- From: Arjohn Kampman <akam@aidministrator.nl>
- Date: Fri, 26 Jan 2001 09:44:33 +0100 (MET)
- To: horrocks@cs.man.ac.uk
- Cc: www-rdf-interest@w3.org
> > Related to this: I think you can state that, for a property to be
transitive,
> > all of its superproperties have to be transitive too.
> >
> > >From the RDF/S spec: "If some property P2 is a subPropertyOf another more
> > general property P1, and if a resource A has a P2 property with a value B,
> > this implies that the resource A also has a P1 property with value B."
> >
> > Now consider P2 to be a transitive property and you have the following
> > situation:
> >
> > X --P2--> Y --P2--> Z
> >
> > In that case, X would also be related to Z through P2 and thus, as P1 is a
> > superproperty of P2, also through P1. Therefore P1 also has to transitive.
> >
> > Please correct me if I'm wrong,
>
> You are wrong I'm afraid.

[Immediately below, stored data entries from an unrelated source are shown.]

(** * Order confirmation modal: pricing, aggregation, export and form state

    A shallow embedding of the computational core of [OrderConfirmationModal]
    (the React component of the procurement ordering flow) together with the
    properties its specification states about it.

    The component is TypeScript.  Its numbers are IEEE 754 binary64 values and
    are modelled by Rocq's primitive [float], whose operations are the same
    round-to-nearest-even operations a JavaScript engine performs; optional
    fields ([averagePrice?: number]) are [option] values, [None] standing for
    [undefined]; strings are sequences of UTF-16 code units; the [OrderData]
    object, which the change handlers update through a computed key
    ([{...prev, [name]: value}]), is a finite map from property names to
    values; the callbacks the click handlers invoke are recorded as a trace.

    The definitions come first, module by module as the specification names
    the parts (PriceMath, ProductAggregator, OrderExportAdapter,
    OrderFormState); the properties follow.  Two facts about binary64
    addition are derived from the specification of the primitive operation:
    sums of non-negative integers are exact below 2^53, and a sum is the
    negative zero only when both terms are. *)

From Stdlib Require Import Floats ZArith Uint63 List Permutation Ascii String.
From stdpp Require Import gmap strings list.

Set Warnings "-inexact-float".

(** ** The fragment of JavaScript the component relies on *)

Module JS.

(** A JS [number]. *)
Abbreviation number := float.
(** What a handler hands to [bot.reply_to]. *)
Inductive reply : Type :=
| TooManyRequests                 (* "Too many requests. Please wait a minute." *)
| SelectSchoolLevelFirst          (* "Please select your school level first with /start" *)
| RegisterUsage (usage : string)  (* MESSAGES[lang]['register_usage'] *)
| InvalidSection                  (* "Invalid grade/section." *)
| InvalidStudentNumber            (* "Invalid student number (1-60)." *)
| AlreadyRegistered               (* "You are already registered." *)
| RegistrationSuccessful (pin : string)
                                  (* "Registration successful! Your PIN: `{pin}`" *)
| RegistrationFailed.             (* "Registration failed. Please try again." *)

Definition valid_sections (school_level : SchoolLevel) : list string :=
  match school_level with
  | ELEMENTARY =>
      ["1A"; "1B"; "1C"; "2A"; "2B"; "2C"; "3A"; "3B"; "4A"; "4B"; "5A"; "5B";
       "6A"; "6B"]
  | MIDDLE => ["7A"; "7B"; "8A"; "8B"]
  end.

(** [x in xs] for a list of strings *)
Definition str_in (x : string) (xs : list string) : bool :=
  existsb (String.eqb x) xs.

(** [MESSAGES[lang]['register_usage']] *)
Definition register_usage (lang : option string) : outcome string :=
  match lang with
  | Some l =>
      match MESSAGES_register_usage !! l with
      | Some m => Ok m
      | None => Raise KeyError
      end
  | None => Raise KeyError
  end.

Section Handlers.

Variable fault : nat -> bool.
Variable entropy : nat -> Z.

(** [bot.reply_to(message, text)] where the code catches its failure:
    one round trip to Telegram, which sends the reply or raises. *)
Definition bot_reply_to (r : reply) : M reply :=
  fun w =>
    if fault (db_calls w) then (Raise ApiTelegramException, next_db_call w)
    else (Ok r, next_db_call w).

(** The [try] block of [register_user] with its [except] clause:
    generate a PIN, insert the identifier, update the user, and send the
    success message; any exception of these four steps, the send
    included, is caught and answered with the failure message, which is
    the last action then. *)
Definition store_registration (grade_section student_no user_id : string)
    (school_level : SchoolLevel) : M reply :=
  try_except
    (pin <- generate_unique_pin fault entropy ;;
     db_execute fault
       (INSERT_student_identifiers pin grade_section student_no user_id
          (SchoolLevel_value school_level)) false ;;;
     db_execute fault
       (UPDATE_users grade_section student_no pin user_id) false ;;;
     bot_reply_to (RegistrationSuccessful pin))
    (fun e => ret RegistrationFailed).

(** [register_user] before decoration. *)
Definition register_user_wrapped (message : message) : M reply :=
  let user_id := str (from_user_id message) in
  lang <- get_user_language fault user_id ;;
  school_level <- get_user_school_level fault user_id ;;
  match school_level with
  | None => ret SelectSchoolLevelFirst
  | Some school_level =>
      match split (text message) with
      | [_; grade_section; student_no] =>
          if negb (str_in grade_section (valid_sections school_level)) then
            ret InvalidSection
          else if negb (isdigit student_no)
                  || negb ((1 <=? int student_no) && (int student_no <=? 60)) then
            ret InvalidStudentNumber
          else
            existing_user <-
              db_execute fault (SELECT_grade_section_student_no user_id) true ;;
            if result_truthy existing_user then ret AlreadyRegistered
            else store_registration grade_section student_no user_id school_level
      | _ =>
          usage <- lift_outcome (register_usage lang) ;;
          ret (RegisterUsage usage)
      end
  end.
(** [handle_one_request] in full, which is all of [handle] as the
    connection is closed after one request: the first line is read and
    parsed, the request dispatched; a [TimeoutError] that leaves the method
    is logged and goes no further. *)
Definition handle (c : connection) : M unit :=
  try_except
    (if too_long (first_line c) then
       (set_request_version false ;; send_error (Some EmptyString) 414)%M
     else
       match first_line c with
       | EmptyString => ret tt
       | _ =>
         (parsed <- parse_request c ;;
          match parsed with
          | Some req => handle_one_request req
          | None => ret tt
          end)%M
       end)
    (fun e =>
       match e with
       | Exception p =>
         if String.eqb (exc_class p) "TimeoutError" then ret tt else throw e
       | _ => throw e
       end).

End Handler.

(** ** What the caller and the upstream see *)

Record response := {
  resp_status : Z;
  resp_headers : list (string * string);
  resp_body : bytes
}.

Fixpoint header_lines (ls : list hline) : list (string * string) :=
  match ls with
  | [] => []
  | HeaderLine k v :: rest => (k, v) :: header_lines rest
  | StatusLine _ :: rest => header_lines rest
  end.

Fixpoint body_bytes (w : list chunk) : bytes :=
  match w with
  | [] => []
  | Data b :: rest => b ++ body_bytes rest
  | HeaderBlock _ :: rest => body_bytes rest
  end.
(** * quizzgame: scoring, record store and leaderboard

    A shallow embedding of
      - [client/src/lib/utils/quiz.ts]  ([calculateScore], [generateQuizCode]),
      - [server/storage.ts]             (class [MemStorage]),
      - the record types of the shared schema,
    followed by the properties of the specification that concern them.
    The class [DatabaseStorage] of [server/storage.ts] hands every operation
    to the SQL engine through the query builder; what the engine does (the
    order of rows that [ORDER BY] leaves tied, for one) is not in the
    sources and is not embedded.

    JavaScript numbers are IEEE 754 binary64 values.  The scoring function
    divides and multiplies them, so it is embedded on Rocq's primitive
    binary64 floats: the same operations, with the same rounding.  Record
    ids, counters and cumulative scores are whole numbers that the store only
    adds and compares; they are embedded as [Z], which is what binary64 does
    with whole numbers as long as they stay below 2^53.  A JavaScript [Map]
    iterates in insertion order, which the leaderboard depends on, so a
    [Map] is an association list kept in insertion order.  The methods of
    the store are [async]; each is embedded as the function from its first
    statement to its last, and [createAnswer], whose score update comes
    after an [await], also stretch by stretch. *)

From Stdlib Require Import ZArith List String Ascii Bool Lia.
From Stdlib Require Import Floats Permutation Sorted Reals Lra.
From Stdlib Require Import DecimalString DecimalPos DecimalZ.
Import ListNotations.

Local Open Scope Z_scope.

(* ================================================================= *)
(** ** JavaScript built-ins used by the sources *)

(** [Map<number, V>]: entries in insertion order, at most one per key. *)
Module JSMap.
Section WithValue.
Context {V : Type}.

Definition t := list (Z * V).

Definition empty : t := [].

(** [m.get(k)] *)
Fixpoint get (k : Z) (m : t) : option V :=
  match m with
  | [] => None
  | (k', v) :: m' => if k' =? k then Some v else get k m'
  end.

(** [m.has(k)] *)
Definition has (k : Z) (m : t) : bool :=
  match get k m with Some _ => true | None => false end.

(** [m.set(k, v)]: an existing key keeps its position, a new key goes
    last. *)
Fixpoint set (k : Z) (v : V) (m : t) : t :=
  match m with
  | [] => [(k, v)]
  | (k', v') :: m' =>
      if k' =? k then (k', v) :: m' else (k', v') :: set k v m'
  end.

(** [m.delete(k)]: the remaining entries keep their order; the result of
    the call is [has k m]. *)
Definition delete (k : Z) (m : t) : t :=
  filter (fun e => negb (fst e =? k)) m.

Definition keys (m : t) : list Z := map fst m.

(** [Array.from(m.values())] *)
Definition values (m : t) : list V := map snd m.

(** Keys in ascending order, all below [next]: what a counter that only
    grows, handing out the keys, leaves in a [Map]. *)
Definition ascending (next : Z) (m : t) : Prop :=
  StronglySorted Z.lt (keys m) /\ Forall (fun k => k < next) (keys m).

(** [m'] is [m] after deleting the keys [ks]. *)
Definition deleteAll (ks : list Z) (m : t) : t :=
  fold_left (fun m k => delete k m) ks m.
End WithValue.
Arguments t : clear implicits.
End JSMap.

(** [Array.prototype.sort(compareFn)].  ECMAScript requires the sort to be
    stable; for a comparator that is a consistent ordering the result is then
    determined: the stable sorted arrangement.  It is computed here by
    insertion from the right, an element going in front of the first one it
    does not compare greater than. *)
Module JSArray.
Section WithElement.
Context {A : Type}.
Variable compareFn : A -> A -> Z.

Fixpoint insert (x : A) (l : list A) : list A :=
  match l with
  | [] => [x]
  | y :: l' => if compareFn x y <=? 0 then x :: l else y :: insert x l'
  end.

Fixpoint sort (l : list A) : list A :=
  match l with
  | [] => []
  | x :: l' => insert x (sort l')
  end.
End WithElement.

(** By descending [key]. *)
Definition descending {A : Type} (key : A -> Z) : list A -> Prop :=
  StronglySorted (fun a b => key b <= key a).

(** [a] is listed before [b]: after an entry [a] there is an entry [b]. *)
Inductive before {A : Type} (a b : A) : list A -> Prop :=
| before_here l : In b l -> before a b (a :: l)
| before_later x l : before a b l -> before a b (x :: l).
End JSArray.

(** [s.charAt(i)]: the one-character string at index [i], the empty string
    when [i] is out of range. *)
Definition charAt (s : string) (i : nat) : string :=
  match String.get i s with
  | Some c => String c EmptyString
  | None => EmptyString
  end.

(** Numbers. *)
Module Number.
Local Open Scope float_scope.

(** The binary64 value of a whole number (exact below 2^53 in absolute
    value, rounded to nearest beyond). *)
Definition ofZ (z : Z) : float :=
  SF2Prim (binary_normalize prec emax z 0 false).

(** [Math.floor]: NaN, the infinities and the zeros are returned as they
    are; so is a finite value with a non-negative exponent, which is a
    whole number already; otherwise the mantissa is shifted right, rounding
    towards minus infinity. *)
Definition floor (x : float) : float :=
  match Prim2SF x with
  | S754_finite s m e =>
      if (0 <=? e)%Z then x
      else ofZ (Z.shiftr (cond_Zopp s (Zpos m)) (- e))
  | _ => x
  end.

(** The whole number a finite binary64 value holds, its fraction dropped:
    what the numeral [`${x}`] of a whole [x] shows. *)
Definition whole (x : float) : Z :=
  match Prim2SF x with
  | S754_finite s m e =>
      cond_Zopp s
        (if (0 <=? e)%Z then (Zpos m * 2 ^ e)%Z
         else Z.shiftr (Zpos m) (- e))
  | _ => 0%Z
  end.

(** The whole numbers below 2^53 in absolute value ([Number.isSafeInteger]):
    binary64 holds each of them exactly. *)
Definition safe (z : Z) : Prop := (- 2 ^ 53 < z < 2 ^ 53)%Z.

(** Mantissa and exponent of the binary64 value of a positive whole number
    below 2^53: the number shifted left until it has 53 binary digits. *)
Definition canonM (p : positive) : positive :=
  match (53 - Zpos (digits2_pos p))%Z with
  | Zpos k => Pos.iter xO p k
  | _ => p
  end.

Definition canonE (p : positive) : Z := (Zpos (digits2_pos p) - 53)%Z.

Definition canon (z : Z) : spec_float :=
  match z with
  | Z0 => S754_zero false
  | Zpos p => S754_finite false (canonM p) (canonE p)
  | Zneg p => S754_finite true (canonM p) (canonE p)
  end.
End Number.

(* ================================================================= *)
(** ** Binary64 values as real numbers

    What the rounding of the binary64 operations is stated with: the real
    value of a float, and the place of a real number between two
    neighbouring multiples of a power of two. *)

Module Binary64.

Definition bpow (e : Z) : R := powerRZ 2 e.

Definition F2R (m e : Z) : R := (IZR m * bpow e)%R.

(** [x] lies in the cell from [m * 2^e], at the place [l] says. *)
Definition located (x : R) (m e : Z) (l : location) : Prop :=
  match l with
  | loc_Exact => x = F2R m e
  | loc_Inexact c =>
      (F2R m e < x < F2R (m + 1) e)%R
      /\ match c with
         | Lt => (x < F2R m e + bpow e / 2)%R
         | Eq => (x = F2R m e + bpow e / 2)%R
         | Gt => (F2R m e + bpow e / 2 < x)%R
         end
  end.

(** The result of rounding, from the rounded mantissa: a mantissa that
    reached 2^53 is renormalised. *)
Definition finish (s : bool) (mr E : Z) : spec_float :=
  if mr =? 2 ^ 53 then S754_finite s (Z.to_pos (2 ^ 52)) (E + 1)
  else S754_finite s (Z.to_pos mr) E.

(** The value of a finite float. *)
Definition SF2R (f : spec_float) : R :=
  match f with
  | S754_finite s m e => F2R (cond_Zopp s (Zpos m)) e
  | _ => 0%R
  end.
(** With indentation the output is read back as the indented
    document. *)
Lemma coalesced_element t : forall d rest,
  coalesced (element rangeOrder pre ind d t ++ rest)
  = xml_tokens (indented rangeOrder pre ind d t) ++ coalesced rest.
Proof.
  induction t as [l tag attrs text kids IH] using tree_rect'. intros d rest.
  cbn [element indented xml_tokens app coalesced]. f_equal.
  rewrite <- ?app_assoc.
  destruct kids as [|k ks].
  { cbn [map concat app]. destruct (String.eqb text "") eqn:Hx; simpl; [done|].
    by rewrite Hx. }
  rewrite !space_indenting.
  set (w1 := indentation pre ind true (d + 1)).
  set (w0 := indentation pre ind true d).
  set (kid := fun k' => [CharData w1] ++ element rangeOrder pre ind (d + 1) k').
  set (ikid := fun k' => [XText w1; indented rangeOrder pre ind (d + 1) k']).
  assert (K : forall ks', Forall (fun k' => forall d rest,
                 coalesced (element rangeOrder pre ind d k' ++ rest)
                 = xml_tokens (indented rangeOrder pre ind d k') ++ coalesced rest) ks' ->
            coalesced (concat (map kid ks') ++ CharData w0 :: EndElement tag :: rest)
            = concat (map xml_tokens (concat (map ikid ks')))
              ++ CharData w0 :: EndElement tag :: coalesced rest).
  { induction 1 as [|k' ks' Hk' _ IHks].
    - cbn [map concat app]. by rewrite coalesced_text_tag.
    - cbn [map concat]. unfold kid at 1, ikid at 1.
      cbn [map concat xml_tokens app]. rewrite <- ?app_assoc.
      rewrite coalesced_text_tag; [|rewrite Hk'; by destruct k'|done].
      by rewrite Hk', IHks. }
  cbn [map concat]. unfold kid at 1. fold ikid.
  rewrite map_app, concat_app. cbn [map concat xml_tokens app].
  rewrite <- ?app_assoc. cbn [app].
  assert (E : coalesced (CharData w1 :: element rangeOrder pre ind (d + 1) k
                     ++ concat (map kid ks)
                     ++ CharData w0 :: EndElement tag :: rest)
              = CharData w1
                :: xml_tokens (indented rangeOrder pre ind (d + 1) k)
                ++ concat (map xml_tokens (concat (map ikid ks)))
                ++ CharData w0 :: EndElement tag :: coalesced rest).
  { apply Forall_cons in IH as [Hk Hks].
    rewrite coalesced_text_tag; [|rewrite Hk; by destruct k|done].
    by rewrite Hk, K. }
  destruct (String.eqb_spec text "") as [->|Hx]; cbn [app].
  - exact E.
  - by apply coalesced_text_text.
Qed.

Lemma elems_indented d k ks :
  elems (XText (indentation pre ind true (d + 1))
         :: indented rangeOrder pre ind (d + 1) k
         :: concat (map (fun k' => [XText (indentation pre ind true (d + 1));
                                    indented rangeOrder pre ind (d + 1) k']) ks)
         ++ [XText (indentation pre ind true d)])
  = map (indented rangeOrder pre ind (d + 1)) (k :: ks).
Proof.
  unfold elems. cbn [List.filter is_elem map].
  destruct k as [? ? ? ? ?]. cbn [indented is_elem]. f_equal.
  induction ks as [|[? ? ? ? ?] ks IH]; [done|].
  cbn [map concat app List.filter is_elem indented]. by rewrite IH.
Qed.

Here is a counter example:
>
> P1 = {(x,y),(y,z),(x,z),(w,x)}
> P2 = {(x,y),(y,z),(x,z)}
> P3 = {(x,y),(y,z)}
>
> As you can see, P3 is a subPropertyOf P2 is a subPropertyOf P1. Only
> P2 is transitive.
I see. So you can derive some statements about P1 (for instance that it
connects X and Z in my example) when its subproperty is transitive, but
P1 itself doesn't have to be transitive.